A friend once told me that most feuds between Loyalists were instigated by an Intelligence Agency.

6. A warning from Jay Wyatt of Tara.

Jay Wyatt was a member of Tara. He was involved in missions to smuggle arms to Northern Ireland for McGrath.

Wyatt told me my assassination was planned to take place at my shop on the Old Lodge Road in the mid 1970s, but I had closed the business for the last time, so was not there when the killers arrived.   

Jay later died in a “swimming accident” but had told me about a meeting at Faith House in the 1970s where a man believed to be MI5 was introduced as an “under-secretary.” Jay had been to Holland where he saw an enormous quantity of assorted weapons in a house there, but police had followed Tara on the same ship, which created difficulties for them.
I was not aware that McGrath was looking for guns in Holland but I knew some of his contacts in Holland. They contacted me having heard allegations of abuse.  I warned the Dutch people that at least some of the stories they had heard about McGrath were true. 

Weapons were found under Jay’s bed, and so Jay ended up on remand in prison, but was not charged with an offence.  
While he was in prison, Wyatt met an RUC man who I believe, was a former member of Ireland’s Heritage Orange Order Lodge. It was run by McGrath. The RUC man asked Jay if he knew a named Unionist?  Jay denied knowing him but actually knew him well.  

7. A suspected Scottish hitman.

I believe another attempt on my life involved hit men posing as roofers near my house.
I was once a member of the Ulster Defence Regiment (UDR).

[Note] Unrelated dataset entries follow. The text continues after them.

(** * Screenshot capture of the phone agent (phone_agent/adb/screenshot.py)

    A shallow embedding of [get_screenshot], [_get_adb_prefix] and
    [_create_fallback_screenshot], with the libraries they call
    (subprocess, PIL, the UTF-8 codec, the standard output) taken as
    collaborators, and the properties of the retry / fallback decision
    procedure. *)

From Stdlib Require Import List String Ascii ZArith Bool Lia.
From Stdlib Require Import Strings.Byte.
Import ListNotations.
Local Open Scope string_scope.
Local Open Scope Z_scope.

(* ------------------------------------------------------------------ *)
(** ** Python values used by the module *)

(** [bytes] objects are lists of bytes; [str] objects are Rocq strings
    (a text is kept as its UTF-8 encoding, on which searching for an ASCII
    substring and concatenation coincide with the code-point operations). *)
Definition bytes := list byte.

(** Truth value of a [bytes] object and of a [str]: empty is false. *)
Definition bytes_truthy (b : bytes) : bool :=
  match b with [] => false | _ :: _ => true end.

Definition str_truthy (s : string) : bool :=
  match s with EmptyString => false | String _ _ => true end.

(** [x or d] for an optional [bytes] value: a falsy [x] (None or empty)
    gives [d]. *)
Definition bytes_or (x : option bytes) (d : bytes) : bytes :=
  match x with
  | Some b => if bytes_truthy b then b else d
  | None => d
  end.

(** [data.startswith(pre)] on bytes. *)
Fixpoint startswith (data pre : bytes) : bool :=
  match pre, data with
  | [], _ => true
  | _ :: _, [] => false
  | p :: pre', d :: data' => Byte.eqb d p && startswith data' pre'
  end.

(** [sub in s] on strings: [sub] is a prefix of some suffix of [s]. *)
Fixpoint str_in (sub s : string) : bool :=
  String.prefix sub s ||
  match s with
  | EmptyString => false
  | String _ s' => str_in sub s'
  end.

(** The eight bytes [b"\x89PNG\r\n\x1a\n"]. *)
Definition png_magic : bytes := [x89; x50; x4e; x47; x0d; x0a; x1a; x0a].

(* ------------------------------------------------------------------ *)
(** ** base64.b64encode *)

Module Base64.

(** A group of six bits, most significant first. *)
Definition sextet : Type := (bool * bool * bool * bool * bool * bool)%type.

Definition bit (b : bool) : nat := if b then 1%nat else 0%nat.

Definition sextet_index (s : sextet) : nat :=
  let '(b5, b4, b3, b2, b1, b0) := s in
  (32 * bit b5 + 16 * bit b4 + 8 * bit b3 + 4 * bit b2 + 2 * bit b1 + bit b0)%nat.

Definition alphabet : list ascii :=
  list_ascii_of_string
    "ABCDEFGHIJKLMNOPQRSTUVWXYZabcdefghijklmnopqrstuvwxyz0123456789+/".

Definition pad : ascii := "="%char.

Definition char_of_sextet (s : sextet) : ascii :=
  nth (sextet_index s) alphabet pad.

As I returned from work one morning, I noticed men working on the roof of a house opposite.  It wasn’t long before one of the roofers came down the lane to the rear of our home.  He was well-built, had tattoos on his arms and spoke with a Scottish accent.  We told him we didn’t need work done to the roof.  He silently sized up the situation for a few moments before departing.   


My neighbour was suspicious about the roofers. One day she came across the street with her receipt which had a Shankill Road address suggesting the killing was to be seen as part of a Loyalist feud.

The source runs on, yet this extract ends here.